Nossas altas de taxas Selic desde o Plano Real ocorreram sem grandes rupturas. Mas com o mercado de títulos modernizado, teremos um canal de contágio mais duro impactando o modelo de equilíbrio considerando. Movimentos bruscos de juros resultarão mais insegurança pro sistema.

A maioria dos novos cadastros na B3 nunca viveu esse ciclo

Em gestão pública, a sensação de criminalidade é diferente da criminalidade. Na meteorologia, se divulga a temperatura e a sensação térmica. Na economia, o impacto social também muda. O ciclo de alta de juros atual é diferente porque a maioria dos investidores experimentam o gosto amargo pela primeira vez.

Mais de 80% dos cadastros na B3 nunca investiram num ambiente de alta da Taxa Selic.

Isso faz diferença.

Pro jovem de 15 anos na Copa do Mundo de 2006, foi revoltante a seleção brasileira não ter chegado à final. Ele nunca havia visto essa situação desde que nasceu. Revoltante.
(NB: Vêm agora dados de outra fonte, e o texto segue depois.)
(* ===== verification/Gcm.v ===== *)
(** * The GCM mode

    GEC-block/src/gcm.c: the context, keying, the streaming authentication
    of header and text, the counter-mode encryption, the tag and the message
    functions, in the configuration of gcm.h and gf128mul.h (4K tables, 32-bit
    units, the native field representation, 64-bit [unsigned long]).  The
    loops that the code specialises for aligned buffers are shown to be the
    byte-at-a-time ones; GcmSpec.v relates them to the standard. *)

From S2P Require Import Prelude Aes Gf128.

Local Open Scope Z_scope.

Definition RETURN_WARN : Z := 1.
Definition RETURN_GOOD : Z := 0.
Definition RETURN_ERROR : Z := -1.

Definition BLOCK_SIZE : Z := 16.
Definition BLK_ADR_MASK : Z := BLOCK_SIZE - 1.
Definition CTR_POS : Z := 12.
Definition BUF_ADRMASK : Z := Z.of_nat BUF_INC - 1.

Record gcm_ctx := mk_gcm {
  gf_t4k : list (list Z);
  ctr_val : list Z;
  enc_ctr : list Z;
  hdr_ghv : list Z;
  txt_ghv : list Z;
  ghash_h : list Z;
  aes : aes_encrypt_ctx;
  y0_val : Z;
  hdr_cnt : Z;
  txt_ccnt : Z;
  txt_acnt : Z;
}.

Definition set_ctr_val (v : list Z) (c : gcm_ctx) : gcm_ctx :=
  mk_gcm (gf_t4k c) v (enc_ctr c) (hdr_ghv c) (txt_ghv c) (ghash_h c) (aes c) (y0_val c)
    (hdr_cnt c) (txt_ccnt c) (txt_acnt c).
Definition set_enc_ctr (v : list Z) (c : gcm_ctx) : gcm_ctx :=
  mk_gcm (gf_t4k c) (ctr_val c) v (hdr_ghv c) (txt_ghv c) (ghash_h c) (aes c) (y0_val c)
    (hdr_cnt c) (txt_ccnt c) (txt_acnt c).
Definition set_hdr (v : list Z) (n : Z) (c : gcm_ctx) : gcm_ctx :=
  mk_gcm (gf_t4k c) (ctr_val c) (enc_ctr c) v (txt_ghv c) (ghash_h c) (aes c) (y0_val c)
    n (txt_ccnt c) (txt_acnt c).
Definition set_txt (v : list Z) (n : Z) (c : gcm_ctx) : gcm_ctx :=
  mk_gcm (gf_t4k c) (ctr_val c) (enc_ctr c) (hdr_ghv c) v (ghash_h c) (aes c) (y0_val c)
    (hdr_cnt c) (txt_ccnt c) n.
Definition set_key (t : list (list Z)) (h : list Z) (k : aes_encrypt_ctx) (c : gcm_ctx) : gcm_ctx :=
  mk_gcm t (ctr_val c) (enc_ctr c) (hdr_ghv c) (txt_ghv c) h k (y0_val c)
    (hdr_cnt c) (txt_ccnt c) (txt_acnt c).
Definition set_crypt (ctr enc : list Z) (n : Z) (c : gcm_ctx) : gcm_ctx :=
  mk_gcm (gf_t4k c) ctr enc (hdr_ghv c) (txt_ghv c) (ghash_h c) (aes c) (y0_val c)
    (hdr_cnt c) n (txt_acnt c).
Definition set_message (ctr : list Z) (y0 : Z) (c : gcm_ctx) : gcm_ctx :=
  mk_gcm (gf_t4k c) ctr (enc_ctr c) zero_block zero_block (ghash_h c) (aes c) y0 0 0 0.

(** ** Pieces of memory *)

(** [aes_encrypt(in, out, ctx)]: on failure [out] keeps what it held. *)
Definition aes_into (inp out : list Z) (cx : aes_encrypt_ctx) : list Z :=
  default out (aes_encrypt inp cx).

(** [x[i] ^= v]. *)
Definition xor_byte (x : list Z) (i v : Z) : list Z := wr x i (Z.lxor (rd x i) v).

(** [*UNIT_PTR(x + i) ^= *UNIT_PTR(y + j)]. *)
Definition xor_unit (x : list Z) (i : Z) (y : list Z) (j : Z) : list Z :=
  memcpy_at x (Z.to_nat i)
    (le_bytes 4 (Z.lxor (le_word (slice (Z.to_nat i) 4 x)) (le_word (slice (Z.to_nat j) 4 y)))).

(** [while(i-- > CTR_POS && !++x[i])] with [n] bytes left to try. *)
Fixpoint inc_ctr_loop (n : nat) (x : list Z) (i : Z) : list Z :=
  match n with
  | O => x
  | S n =>
      let x := wr x i (u8 (rd x i + 1)) in
      if rd x i =? 0 then inc_ctr_loop n x (i - 1) else x
  end.
Definition inc_ctr (x : list Z) : list Z :=
  inc_ctr_loop (Z.to_nat (BLOCK_SIZE - CTR_POS)) x (BLOCK_SIZE - 1).

(** ** Keying *)

Definition gcm_init_and_key (key : list Z) (ctx : gcm_ctx) : Z * gcm_ctx :=
  let h := zero_block in
  let k := aes_encrypt_key128 key (aes ctx) in
  let h := aes_into h h k in
  (RETURN_GOOD, set_key (init_4k_table h (gf_t4k ctx)) h k ctx).

Definition gf_mul_hh (a : list Z) (ctx : gcm_ctx) : list Z := gf_mul_4k a (gf_t4k ctx).

(** ** A new message *)

(** The whole blocks of an IV that is not 12 bytes long. *)
Fixpoint iv_blocks (fuel : nat) (ctx : gcm_ctx) (ctr iv : list Z) (n_pos : Z) : list Z * list Z * Z :=
  match fuel with
  | O => (ctr, iv, n_pos)
  | S fuel =>
      if BLOCK_SIZE <=? n_pos then
        let ctr := xor_block_aligned ctr (take 16 iv) in
        iv_blocks fuel ctx (gf_mul_hh ctr ctx) (drop 16 iv) (n_pos - BLOCK_SIZE)
      else (ctr, iv, n_pos)
  end.

(** [while(n_pos-- > 0) *p++ ^= *iv++]. *)
Fixpoint xor_bytes_at (n : nat) (x : list Z) (p : Z) (iv : list Z) : list Z :=
  match n with
  | O => x
  | S n => xor_bytes_at n (xor_byte x p (rd iv 0)) (p + 1) (drop 1 iv)
  end.

(** [for(i = BLOCK_SIZE - 1; n_pos; --i, n_pos >>= 8)]. *)
Fixpoint iv_length (fuel : nat) (x : list Z) (i n_pos : Z) : list Z :=
  match fuel with
  | O => x
  | S fuel =>
      if n_pos =? 0 then x
      else iv_length fuel (xor_byte x i (u8 n_pos)) (i - 1) (Z.shiftr n_pos 8)
  end.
Na economia, a sensação de fim de mundo é maior pra quem nunca viveu uma crise. Hoje o debate é se o Brasil vai crescer 1% ou 0% em 2023. Em 2008, o que estava em jogo era a existência do mercado financeiro.
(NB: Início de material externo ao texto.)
(* ===== verification/GcmSpec.v ===== *)
(** * GCM against NIST SP 800-38D

    The field of the standard is commutative, GHASH and GCTR as the standard
    defines them, and the theorems that gcm.c computes them: the keyed
    context, the authenticated encryption of a message and its decryption. *)

From S2P Require Import Prelude Blocks Aes Gf128 Gcm.

Local Open Scope Z_scope.

(** ** The standard *)

Module Sp800_38D.
Section functions.
(** The block cipher under the key. *)
Context (E : list Z -> list Z).

Definition H : Z := Nist.of_block (E (replicate 16 0)).

(** Section 6.4. *)
Definition ghash_step (y : Z) (x : list Z) : Z := Nist.mul (Z.lxor y (Nist.of_block x)) H.
Definition GHASH (x : list Z) : Z := absorb ghash_step 16 0 x.

(** Section 6.2. *)
Definition inc32 (x : list Z) : list Z :=
  take 12 x ++ be_bytes 4 (u32 (Nist.of_block (drop 12 x) + 1)).

(** Section 6.5, for a string of at most [n] blocks. *)
Fixpoint GCTR (n : nat) (cb x : list Z) : list Z :=
  match n with
  | O => []
  | S n => xor_bytes (take 16 x) (E cb) ++ GCTR n (inc32 cb) (drop 16 x)
  end.

Definition blocks_of (x : list Z) : nat := ((length x + 15) / 16)%nat.

(** The zero bytes that complete the last block. *)
Definition pad16 (x : list Z) : list Z := x ++ replicate (16 * blocks_of x - length x) 0.

Definition lengths (a c : list Z) : list Z :=
  be_bytes 8 (8 * Z.of_nat (length a)) ++ be_bytes 8 (8 * Z.of_nat (length c)).

(** Section 7.1. *)
Definition J0 (iv : list Z) : list Z :=
  if decide (length iv = 12%nat) then iv ++ [0; 0; 0; 1]
  else be_bytes 16 (GHASH (pad16 iv ++ lengths [] iv)).

Definition ciphertext (iv p : list Z) : list Z := GCTR (blocks_of p) (inc32 (J0 iv)) p.

Definition tag (t : nat) (iv a c : list Z) : list Z :=
  take t (GCTR 1 (J0 iv) (be_bytes 16 (GHASH (pad16 a ++ pad16 c ++ lengths a c)))).
End functions.
End Sp800_38D.
Import Sp800_38D.

(** ** The field *)

Section field.
Import Nist.

Definition is_field (x : Z) : Prop := in_range 128 x.

Lemma wrap_succ_bit n x :
  wrap (Z.of_nat (S n)) x =
  Z.lxor (if Z.testbit x (Z.of_nat n) then 2 ^ Z.of_nat n else 0) (wrap (Z.of_nat n) x).
Proof.
  bit_ext i. rewrite Z.lxor_spec, !wrap_testbit by lia.
  assert (Z.testbit (if Z.testbit x (Z.of_nat n) then 2 ^ Z.of_nat n else 0) i =
          (Z.of_nat n =? i) && Z.testbit x i) as ->.
  { destruct (Z.eqb_spec (Z.of_nat n) i) as [<-|Hne]; destruct (Z.testbit x (Z.of_nat n)) eqn:E;
      rewrite ?E, ?Z.bits_0, ?Z.pow2_bits_true, ?Z.pow2_bits_false by lia; done. }
  destruct (Z.eqb_spec (Z.of_nat n) i) as [<-|Hne].
  - rewrite bool_decide_eq_true_2, bool_decide_eq_false_2 by lia. by destruct (Z.testbit _ _).
  - rewrite (bool_decide_ext (i < Z.of_nat (S n)) (i < Z.of_nat n)) by lia. by destruct (_ && _).
Qed.

(** The first bit of a block is the coefficient of 1. *)
Lemma mul_loop_one n x : mul_loop n x 0 (2 ^ (Z.of_nat n - 1)) = wrap (Z.of_nat n) x.
Proof.
  induction n as [|n IH].
  { cbn [mul_loop]. unfold wrap. change (2 ^ Z.of_nat 0) with 1. by rewrite Z.mod_1_r. }
  rewrite mul_loop_S, wrap_succ_bit. replace (Z.of_nat (S n) - 1) with (Z.of_nat n) by lia. f_equal.
  destruct n as [|n]; [unfold wrap; change (2 ^ Z.of_nat 0) with 1; by rewrite Z.mod_1_r|].
  rewrite <- IH. f_equal. replace (Z.of_nat (S n)) with (Z.of_nat (S n) - 1 + 1) at 1 by lia.
  rewrite Z.pow_add_r, Z.mul_comm by lia. apply mulx_double.
Qed.

Definition one : Z := 2 ^ 127.

Lemma mul_one_r x : is_field x -> mul x one = x.
Proof. intros Hx. unfold mul, one. rewrite (mul_loop_one 128). by apply wrap_id. Qed.

Lemma mul_loop_lxor_r n x : forall v w,
  mul_loop n x 0 (Z.lxor v w) = Z.lxor (mul_loop n x 0 v) (mul_loop n x 0 w).
Proof.
  induction n as [|n IH]; intros v w; [done|]. rewrite !mul_loop_S, mulx_lxor, IH.
  destruct (Z.testbit x (Z.of_nat n)); rewrite ?Z.lxor_0_l; [|done].
  bit_ext i. rewrite !Z.lxor_spec. by repeat destruct (Z.testbit _ _).
Qed.

(** Multiplications commute: each is a polynomial in [mulx]. *)
Lemma mul_loop_comm n m x y : forall v,
  mul_loop n x 0 (mul_loop m y 0 v) = mul_loop m y 0 (mul_loop n x 0 v).
Proof.
  induction n as [|n IH]; intros v; [cbn [mul_loop]; by rewrite mul_loop_0|].
  rewrite !mul_loop_S, mul_loop_lxor_r, <- mul_loop_mulx, IH. f_equal.
  destruct (Z.testbit x (Z.of_nat n)); [done|by rewrite mul_loop_0].
Qed.

Lemma mul_comm x y : is_field x -> is_field y -> mul x y = mul y x.
Proof.
  intros Hx Hy. transitivity (mul x (mul y one)); [by rewrite (mul_one_r y Hy)|].
  transitivity (mul y (mul x one)); [|by rewrite (mul_one_r x Hx)].
  exact (mul_loop_comm 128 128 x y one).
Qed.

Lemma mulx_field v : is_field v -> is_field (mulx v).
Proof.
  intros Hv. unfold mulx, is_field. apply in_range_lxor; [done|by apply in_range_shiftr|].
  destruct (Z.odd v); [|by apply in_range_0]. unfold in_range, R. by vm_compute.
Qed.

Lemma mul_field x y : is_field y -> is_field (mul x y).
Proof.
  unfold mul. generalize 128%nat as n. intros n. revert y.
  induction n as [|n IH]; intros y Hy; [by apply in_range_0|]. rewrite mul_loop_S.
  apply in_range_lxor; [done| |by apply IH, mulx_field].
  destruct (Z.testbit _ _); [done|by apply in_range_0].
Qed.

Lemma mul_assoc x y z :
  is_field x -> is_field y -> is_field z -> mul (mul x y) z = mul x (mul y z).
Proof.
  intros Hx Hy Hz. rewrite mul_comm by auto using mul_field.
  rewrite (mul_comm y z) by done. exact (mul_loop_comm 128 128 z x y).
Qed.

Lemma mul_lxor_l x y z : mul (Z.lxor x y) z = Z.lxor (mul x z) (mul y z).
Proof. exact (mul_loop_lxor 128 x y z). Qed.

Lemma mul_0_l y : mul 0 y = 0.
Proof. exact (mul_loop_zero 128 y). Qed.
End field.

(** ** Blocks and numbers *)

Lemma block_replicate_zero : replicate 16 0 = zero_block.
Proof. done. Qed.

Lemma of_block_field b : block b -> is_field (Nist.of_block b).
Proof. intros [Hb Hl]. pose proof (of_block_range b Hb) as H. by rewrite Hl in H. Qed.

Lemma of_block_inj a : forall b,
  bytes a -> bytes b -> length a = length b -> Nist.of_block a = Nist.of_block b -> a = b.
Proof.
  induction a as [|x a IH] using rev_ind; intros b Ha Hb Hl E.
  { by destruct b. }
  destruct b as [|y b _] using rev_ind; rewrite !length_app in Hl; cbn [length] in Hl; [lia|].
  apply Forall_app in Ha as [Ha Hx], Hb as [Hb Hy]. apply List.Forall_inv in Hx, Hy.
  rewrite !of_block_snoc in E. unfold in_range in *. change (2 ^ 8) with 256 in *.
  f_equal; [apply IH; auto; lia|]. f_equal. lia.
Qed.

Lemma of_block_be_bytes n x : Nist.of_block (be_bytes n x) = wrap (8 * Z.of_nat n) x.
Proof.
  unfold be_bytes. revert x. induction n as [|n IH]; intros x.
  { unfold wrap. change (2 ^ (8 * Z.of_nat 0)) with 1. by rewrite Z.mod_1_r. }
  cbn [le_bytes rev]. rewrite of_block_snoc, IH. unfold wrap.
  change 255 with (Z.ones 8). rewrite Z.land_ones, Z.shiftr_div_pow2 by done.
  replace (8 * Z.of_nat (S n)) with (8 + 8 * Z.of_nat n) by lia. rewrite Z.pow_add_r by lia.
  change (2 ^ 8) with 256. rewrite Z.rem_mul_r by lia. lia.
Qed.



Lemma be_bytes_block x : block (be_bytes 16 x).
Proof. split; [apply bytes_be_bytes|apply length_be_bytes]. Qed.

Lemma be_bytes_of_block b : block b -> be_bytes 16 (Nist.of_block b) = b.
Proof.
  intros Hb. apply of_block_inj; [apply bytes_be_bytes|apply Hb|by rewrite length_be_bytes, (proj2 Hb)|].
  rewrite of_block_be_bytes. apply wrap_id. by apply of_block_field.
Qed.

(** ** Padding *)

Lemma blocks_of_app b x : length b = 16%nat -> blocks_of (b ++ x) = S (blocks_of x).
Proof.
  intros Hb. unfold blocks_of. rewrite length_app, Hb.
  replace (16 + length x + 15)%nat with (length x + 15 + 1 * 16)%nat by lia.
  rewrite Nat.div_add by lia. lia.
Qed.

Lemma pad16_app b x : length b = 16%nat -> pad16 (b ++ x) = b ++ pad16 x.
Proof.
  intros Hb. unfold pad16. rewrite blocks_of_app, length_app, Hb, <- app_assoc by done.
  do 3 f_equal. lia.
Qed.

Lemma pad16_short x : (0 < length x <= 16)%nat -> pad16 x = x ++ replicate (16 - length x) 0.
Proof.
  intros Hx. unfold pad16, blocks_of.
  assert ((length x + 15) / 16 = 1)%nat as -> by (symmetry; apply (Nat.div_unique _ _ _ (length x - 1)); lia).
  done.
Qed.

Lemma pad16_length x : length (pad16 x) = (16 * blocks_of x)%nat.
Proof.
  unfold pad16, blocks_of. rewrite length_app, length_replicate.
  pose proof (Nat.div_mod_eq (length x + 15) 16). pose proof (Nat.mod_upper_bound (length x + 15) 16). lia.
Qed.

Lemma bytes_pad16 x : bytes x -> bytes (pad16 x).
Proof. intros. apply bytes_app; [done|]. by apply bytes_replicate. Qed.

(** ** GHASH *)

Section ghash.
#[local] Opaque Nist.mul.
Context (E : list Z -> list Z).
#[local] Abbreviation HH := (H E).

Definition hash_blocks (y : Z) (x : list Z) : Z := absorb (ghash_step E) 16 y x.

Lemma hash_blocks_nil y : hash_blocks y [] = y.
Proof. done. Qed.

Lemma hash_blocks_cons y b x :
  length b = 16%nat -> hash_blocks y (b ++ x) = hash_blocks (ghash_step E y b) x.
Proof. intros Hb. by destruct (absorb_block (ghash_step E) 16 ltac:(lia) y b x Hb). Qed.

(** Data in whole blocks. *)
Lemma hash_blocks_ind (P : list Z -> Prop) :
  P [] -> (forall b x, length b = 16%nat -> P x -> P (b ++ x)) ->
  forall n x, length x = (16 * n)%nat -> P x.
Proof.
  intros H0 HS n. induction n as [|n IH]; intros x Hx; [by destruct x|].
  rewrite <- (take_drop 16 x). apply HS; [rewrite length_take; lia|].
  apply IH. rewrite length_drop. lia.
Qed.

Lemma hash_blocks_app y a b n :
  length a = (16 * n)%nat -> hash_blocks y (a ++ b) = hash_blocks (hash_blocks y a) b.
Proof.
  intros Ha. revert y. pattern a. eapply hash_blocks_ind; [done| |exact Ha].
  intros blk x Hb IH y. by rewrite <- app_assoc, (hash_blocks_cons y blk), (hash_blocks_cons y blk), IH.
Qed.

Definition times_H (n : nat) (y : Z) : Z := Nat.iter n (fun y => Nist.mul y HH) y.

Lemma times_H_lxor n a b : times_H n (Z.lxor a b) = Z.lxor (times_H n a) (times_H n b).
Proof.
  unfold times_H. induction n as [|n IH]; [done|]. rewrite !Nat.iter_succ, IH. apply mul_lxor_l.
Qed.

(** The hash of [n] blocks that starts from [y] is linear in [y]. *)
Lemma hash_blocks_start x n : forall y,
  length x = (16 * n)%nat -> hash_blocks y x = Z.lxor (times_H n y) (hash_blocks 0 x).
Proof.
  revert x. induction n as [|n IH]; intros x y Hx.
  { destruct x; [|done]. rewrite !hash_blocks_nil. unfold times_H. cbn. by rewrite Z.lxor_0_r. }
  rewrite <- (take_drop 16 x).
  assert (length (take 16 x) = 16%nat) as Hb by (rewrite length_take; lia).
  rewrite !hash_blocks_cons by done. rewrite IH, (IH _ (ghash_step E 0 _)) by (rewrite length_drop; lia).
  unfold ghash_step. rewrite Z.lxor_0_l, mul_lxor_l, times_H_lxor, <- Z.lxor_assoc.
  unfold times_H at 3. by rewrite Nat.iter_succ_r.
Qed.

(** *** The byte-at-a-time computation of the code *)

Context (mulB : list Z -> list Z).
Hypothesis mulB_spec : forall g, block g -> block (mulB g) /\ Nist.of_block (mulB g) = Nist.mul (Nist.of_block g) HH.

Lemma mulB_block g : block g -> block (mulB g).
Proof. apply mulB_spec. Qed.

Lemma mulB_zero : mulB zero_block = zero_block.
Proof.
  destruct (mulB_spec zero_block zero_block_block) as [Hb Ev].
  apply of_block_inj; [apply Hb|apply zero_block_block|by rewrite (proj2 Hb)|].
  rewrite Ev. apply mul_0_l.
Qed.

Lemma xor_pad g x :
  block g -> bytes x -> (length x <= 16)%nat ->
  memcpy_at g 0 (xor_bytes (slice 0 (length x) g) x) = xor_bytes g (x ++ replicate (16 - length x) 0).
Proof.
  intros [Hg Hl] Hx Hle. unfold slice. rewrite drop_0.
  rewrite memcpy_at_spec by (rewrite length_xor_bytes, length_take; lia).
  rewrite length_xor_bytes, length_take, take_0, app_nil_l, Nat.add_0_l.
  replace ((length x `min` length g) `min` length x)%nat with (length x) by lia.
  transitivity (xor_bytes (take (length x) g ++ drop (length x) g) (x ++ replicate (16 - length x) 0));
    [|by rewrite take_drop].
  unfold xor_bytes.
  rewrite zip_with_app by (rewrite length_take; lia). f_equal.
  fold (xor_bytes (drop (length x) g) (replicate (16 - length x) 0)).
  assert (forall l n, length l = n -> xor_bytes l (replicate n 0) = l) as Hz.
  { intros l. induction l as [|z l IH]; intros n <-; [done|]. cbn [length replicate].
    unfold xor_bytes. cbn [zip_with]. rewrite Z.lxor_0_r. f_equal. by apply IH. }
  symmetry. apply Hz. rewrite length_drop. lia.
Qed.

Lemma ghash_bytes_full n : forall d g,
  (length d < 16 * n)%nat -> d <> [] -> bytes d -> block g ->
  let r := (foldl (ghash_byte mulB) (BLOCK_SIZE, g) d).2 in
  block r /\ Nist.of_block (mulB r) = hash_blocks (Nist.of_block (mulB g)) (pad16 d).
Proof.
  induction n as [|n IH]; intros d g Hn Hne Hd Hg; [lia|].
  pose proof (mulB_block g Hg) as Hm.
  assert (length d <> 0)%nat as Hd0 by (by intros ?%nil_length_inv).
  assert (forall x, bytes x -> (0 < length x <= 16)%nat ->
    foldl (ghash_byte mulB) (BLOCK_SIZE, g) x =
    (Z.of_nat (length x), xor_bytes (mulB g) (x ++ replicate (16 - length x) 0)) /\
    block (xor_bytes (mulB g) (x ++ replicate (16 - length x) 0)) /\
    Nist.of_block (mulB (xor_bytes (mulB g) (x ++ replicate (16 - length x) 0))) =
    ghash_step E (Nist.of_block (mulB g)) (x ++ replicate (16 - length x) 0)) as Hblk.
  { intros x Hx Hl.
    assert (block (x ++ replicate (16 - length x) 0)) as Hp.
    { split; [apply bytes_app; [done|by apply bytes_replicate]|]. rewrite length_app, length_replicate. lia. }
    pose proof (Aes.xor_block _ _ Hm Hp) as Hxb.
    split_and!; [|done|].
    - rewrite <- xor_pad by (done || lia).
      pose proof (ghash_slice mulB x (mulB g) 0 0 (length x) Hm ltac:(lia) ltac:(lia) ltac:(lia) ltac:(lia)) as Hs.
      change (Z.to_nat 0) with 0%nat in Hs. unfold slice in Hs at 1 3. rewrite drop_0, take_ge, Z.add_0_l in Hs by lia.
      rewrite <- Hs. destruct x; [exfalso; clear -Hl; cbn in Hl; lia|]. apply ghash_first_full.
    - destruct (mulB_spec _ Hxb) as [_ ->]. unfold ghash_step.
      rewrite of_block_lxor; [done|apply Hm|apply Hp|]. by rewrite (proj2 Hm), (proj2 Hp). }
  destruct (decide (length d <= 16)%nat) as [Hs|Hl].
  - destruct (Hblk d Hd) as (-> & Hb & Hv); [lia|].
    cbn [snd]. split; [done|]. rewrite Hv, pad16_short by lia.
    rewrite <- (app_nil_r (d ++ _)) at 2. rewrite hash_blocks_cons; [done|].
    rewrite length_app, length_replicate. lia.
  - rewrite <- (take_drop 16 d), foldl_app.
    assert (length (take 16 d) = 16%nat) as Ht by (rewrite length_take; lia).
    destruct (Hblk (take 16 d)) as (-> & Hb & Hv); [by apply bytes_take|lia|].
    rewrite Ht in Hb, Hv |- *. cbn [Nat.sub replicate] in Hb, Hv |- *. rewrite app_nil_r in Hb, Hv |- *.
    rewrite pad16_app, hash_blocks_cons by done. rewrite <- Hv.
    apply IH; [rewrite length_drop; lia| |by apply bytes_drop|done].
    intros Hnil. apply (f_equal length) in Hnil. rewrite length_drop in Hnil. cbn in Hnil. lia.
Qed.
Todo ciclo de alta de juros tem quebradeira. Geralmente no setor mais frágil. Lá fora começou em techs. Por aqui foi o varejo.

A expressão “taxa de juros é como antibiótico” foi dita por diversos chairmans do banco central americano. Acho errado. O antibiótico cura a doença de curto prazo e oculta algum efeito colateral de longo prazo. A taxa de juros cura a doença da inflação enquanto ao mesmo tempo quebra algum setor. A alta de juros nos EUA traz instabilidade ao sistema antes mesmo de o Fed agir.
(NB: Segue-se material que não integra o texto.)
Lemma relayed_var_steps bs : forall v ws,
  foldl (fun s c => relay_var_step c s) (v, ws) bs =
  let '(v', os) := relayed_var crcs accept_unsigned v bs in (v', ws ++ os).
Proof.
  induction bs as [|c bs IH]; intros v ws; cbn [foldl]; [cbn; by rewrite app_nil_r|].
  unfold relay_var_step at 2. cbn [fst snd]. change (c :: bs) with ([c] ++ bs). rewrite relayed_var_app.
  destruct (relayed_var crcs accept_unsigned v [c]) as [v1 o].
  rewrite IH. destruct (relayed_var crcs accept_unsigned v1 bs) as [v2 os]. by rewrite app_assoc.
Qed.

#[export] Instance relay_var_handler :
  FrameHandler relay_var_step (fun s => s.1.1.1) snd (fun r => r <> 0) (fun _ m ws => ws ++ [wire_of m]).
Proof.
  apply (forwards_handler _ _ _ (fun s => s.1.1.2) (fun s => s.1.2) (fun ws w => ws ++ [w])).
  intros [[[p msg] st] ws] c. unfold relay_var_step. cbn [fst snd relayed_var].
  destruct (parse_frame_char crcs accept_unsigned p c msg st) as [[[p1 m] st1] r]. cbn [fst snd app].
  destruct (Z.eqb_spec r 0); split_and!; try done. intros _. apply app_nil_r.
Qed.

(** What a relay forwards of the first [n] bytes of a stream of frames. *)
Lemma relayed_var_prefix v ms n :
  between_frames v.1.1 -> Forall relayable ms ->
  (relayed_var crcs accept_unsigned v (take n (concat (map _mavlink_resend_uart ms)))).2 =
  take (whole_frames n (map _mavlink_resend_uart ms)) (map _mavlink_resend_uart ms).
Proof.
  intros Hp Hms. destruct (relayable_good ms Hms) as [Hg Hw].
  pose proof (handle_prefix relay_var_step (fun s => s.1.1.1) snd _ _ ms n (v, []) Hp Hg) as H.
  rewrite relayed_var_steps in H. destruct (relayed_var crcs accept_unsigned v _) as [v' ws].
  cbn [snd app] in H |- *. rewrite H, foldl_wires. cbn [app]. rewrite <- firstn_map. by rewrite Hw.
Qed.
Lá fora sempre foi assim. Bem-vindo ao novo mundo em que não existe instrumento monetário e fiscal sem efeito colateral.

Sistema bancário de confiança misturado com redes sociais

Banco é um sistema coletivo de fé. Você deposita dinheiro no banco hoje porque tem confiança de que poderá retirá-lo amanhã. Mas o banco não deixa esse dinheiro na gaveta esperando você voltar para resgatar. Ele empresta seu dinheiro pra outros. Se todos pedirem o dinheiro de volta no mesmo dia, o banco não tem como pagar. Mas todos têm confiança de que, se pedirem seu dinheiro de volta amanhã, o banco paga. Então, na maioria das vezes, eles não pedem.

A crença generalizada de que os bancos têm o dinheiro é o que torna tudo isso possível.

É como sua academia. Se todos os membros decidirem colocar a saúde em dia em sincronia, o espaço não comporta.

Daí entram as redes sociais nesse jogo.

Em 2008, as notícias financeiras vinham de canais de notícias a cabo e sites como CNBC, CNN e Bloomberg. A informação chegava peneirada pelas opiniões de especialistas e repórteres. As redes sociais surgiram com um poder revolucionário para criar e influenciar narrativas de maneiras impensáveis.

A velocidade da informação e o domínio da narrativa agrava uma corrida aos bancos.

Na crise de 1907, John Pierpont Morgan (J.P Morgan) desacelerou o ritmo das corridas bancárias instruindo os caixas a contar o dinheiro o mais lentamente possível para conter a maré de saques. Funcionou! O bilionário ganhou tempo pra injetar dinheiro nos bancos e pressionar outros amigos ricos a fazerem. Ele salvou o sistema.

Cento e trinta anos depois, o que os novos bilionários fazem? Resgatam tudo, disseminam pânico e pedem ajuda do governo.

A presença das redes sociais não altera somente a velocidade do evento. Elas mudam o rumo da economia. Ainda está fresco na memoria os membros do Reddit, do fórum wallstreetbets, que provocaram o maior short squeeze da história, quebrando e dando um baita prejuízo em gestores faixa-preta de Wall Street vendidos em Gamestop e AMC.

Essa alta de juros foi diferente das outras porque sempre vai ser. Qualquer comparação com 2008, aliás qualquer comparação que você fizer de qualquer coisa com o passado, sempre terá semelhanças e diferenças.

As diferenças são por motivos econômicos. E as semelhanças são por motivos comportamentais. As economias mudam, mas as pessoas não.